• [INSTRUCTIONS FOR THE TASK] Where does the word "Hnum" appear in the entries below? Copy each line that holds it.

• [INFORMATION PROVIDED]

=== Begin Enclosure ===

Lemma bins_loop_zero_density (cls : VehicleClass) (bins : list Z) (s s' : Site)
    (r : Res unit) :
  other_spacing (site_config s) = Raise ZeroDivisionError ->
  Builder.bins_loop cls bins s = (r, s') ->
  exists added,
    Extends s s' added added /\
    (r = Ok tt -> Forall (fun others => (others <= 0)%Z) bins).
Proof.
  revert s. induction bins as [| others rest IH]; intros s Hzero; simpl.
  - intros [= <- <-]. exists []. split; [apply Extends_refl | constructor].
  - unfold mbind, B_bind.
    destruct (Builder.create_ego s) as [[[] | e] s1] eqn:Hego;
      apply create_ego_spec in Hego.
    2: { subst s1. intros [= <- <-]. exists [].
         split; [apply Extends_refl | discriminate]. }
    destruct Hego as (o & Hext1).
    assert (Hzero1 : other_spacing (site_config s1) = Raise ZeroDivisionError)
      by (destruct Hext1 as [_ _ _ _ _ Hcfg1 _ _ _]; congruence).
    destruct (Builder.others_loop cls (Z.to_nat others) s1) as [r2 s2] eqn:Hothers.
    apply (others_loop_zero_density _ _ _ _ _ Hzero1) in Hothers as [-> ->].
    destruct (Z.to_nat others) as [| n] eqn:Hn.
    + intros (added & Hext & Hall)%IH; [| assumption].
      exists ([o] ++ added). split; [eapply Extends_trans; eassumption |].
      intros Hr. constructor; [lia | auto].
    + intros [= <- <-]. exists ([o] ++ []).
      split; [eapply Extends_trans; [eassumption | apply Extends_refl] | discriminate].
Qed.

(** X22: with [vehicles_density] 0 no background vehicle is ever placed:
    the vehicles added to the road are the controlled ones, and the call
    cannot succeed when some bin asks for a background vehicle. *)
Theorem create_vehicles_zero_density (s s' : Site) (r : Res unit)
    (density : Q) (count num_bins : Value) (bins : list Z) (path : Value)
    (cls : VehicleClass) :
  config_number (site_config s) "vehicles_density" = Ok density ->
  (density == 0)%Q ->
  site_config s !! "other_vehicles_type" = Some path ->
  class_from_path path = Ok cls ->
  site_config s !! "vehicles_count" = Some count ->
  site_config s !! "controlled_vehicles" = Some num_bins ->
  near_split count num_bins = Ok (Some bins) ->
  Builder._create_vehicles s = (r, s') ->
  road_vehicles s' = road_vehicles s ++ controlled_vehicles s' /\
  (Exists (fun others => (0 < others)%Z) bins -> r <> Ok tt).
Proof.
  intros Hdensity Hz Hpath Hcls Hcount Hnum Hsplit.
  assert (Hzero : other_spacing (site_config s) = Raise ZeroDivisionError).
  { unfold other_spacing. rewrite Hdensity. cbn [mbind Res_bind].
    apply Qeq_bool_iff in Hz. now rewrite Hz. }
  unfold Builder._create_vehicles, mbind, B_bind, lift_site, get_site, modify_site,
    getitem.
  rewrite Hpath, Hcls, Hcount, Hnum, Hsplit. simpl.
  intros (added & [Hroad Hctrl _ _ _ _ _ _ _] & Hall)
    %bins_loop_zero_density; [| exact Hzero].
  simpl in *. split; [congruence |].
  intros Hex Hr. specialize (Hall Hr).
  apply Exists_exists in Hex as (others & Hin & Hpos).
  rewrite Forall_forall in Hall. specialize (Hall others Hin). lia.
Qed.

(** X23: [HighwayEnvFast._create_vehicles] builds what the base method
    builds, same vehicles in the same order, and clears [check_collisions]
    on every vehicle of the road that is not controlled; the controlled
    vehicles stay on the road untouched. *)
Theorem fast_create_vehicles_disables_checks (s s' : Site) :
  HighwayEnvFast._create_vehicles s = (Ok tt, s') ->
  exists base,
    Builder._create_vehicles s = (Ok tt, base) /\
    controlled_vehicles s' = controlled_vehicles base /\
    ident <$> road_vehicles s' = ident <$> road_vehicles base /\
    body <$> road_vehicles s' = body <$> road_vehicles base /\
    Forall (fun o => o ∈ road_vehicles s') (controlled_vehicles s') /\
    Forall (fun o => ident o ∉ ident <$> controlled_vehicles s' ->
                     check_collisions o = false) (road_vehicles s').
Proof.
  unfold HighwayEnvFast._create_vehicles, mbind, B_bind, get_site, modify_site.
  destruct (Builder._create_vehicles s) as [[[] | e] base] eqn:Hbase;
    [| discriminate].
  intros [= <-]. exists base. split; [reflexivity |]. simpl.
  split; [reflexivity |].
  assert (Hident : forall o,
    ident (HighwayEnvFast.disable_check (controlled_vehicles base) o) = ident o)
    by (intros o; unfold HighwayEnvFast.disable_check; now destruct HighwayEnvFast.is_controlled).
  assert (Hbody : forall o,
    body (HighwayEnvFast.disable_check (controlled_vehicles base) o) = body o)
    by (intros o; unfold HighwayEnvFast.disable_check; now destruct HighwayEnvFast.is_controlled).
  split; [rewrite <- list_fmap_compose; apply list_fmap_ext; intros; apply Hident |].
  split; [rewrite <- list_fmap_compose; apply list_fmap_ext; intros; apply Hbody |].
  split.
  - apply create_vehicles_controlled_on_road in Hbase as Hsub.
    apply Forall_forall. intros o Ho.
    apply list_elem_of_fmap. exists o. split.
    + unfold HighwayEnvFast.disable_check, HighwayEnvFast.is_controlled.
      rewrite bool_decide_eq_true_2; [reflexivity |].
      apply list_elem_of_fmap. eauto.
    + eapply elem_of_sublist; eassumption.
  - apply Forall_forall. intros o' (o & -> & Ho)%list_elem_of_fmap.
    rewrite Hident. intros Hnot.
    unfold HighwayEnvFast.disable_check, HighwayEnvFast.is_controlled.
    now rewrite bool_decide_eq_false_2.
Qed.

=== End Enclosure ===

• [FINAL ANSWER]
  intros Hdensity Hz Hpath Hcls Hcount Hnum Hsplit.
  rewrite Hpath, Hcls, Hcount, Hnum, Hsplit. simpl.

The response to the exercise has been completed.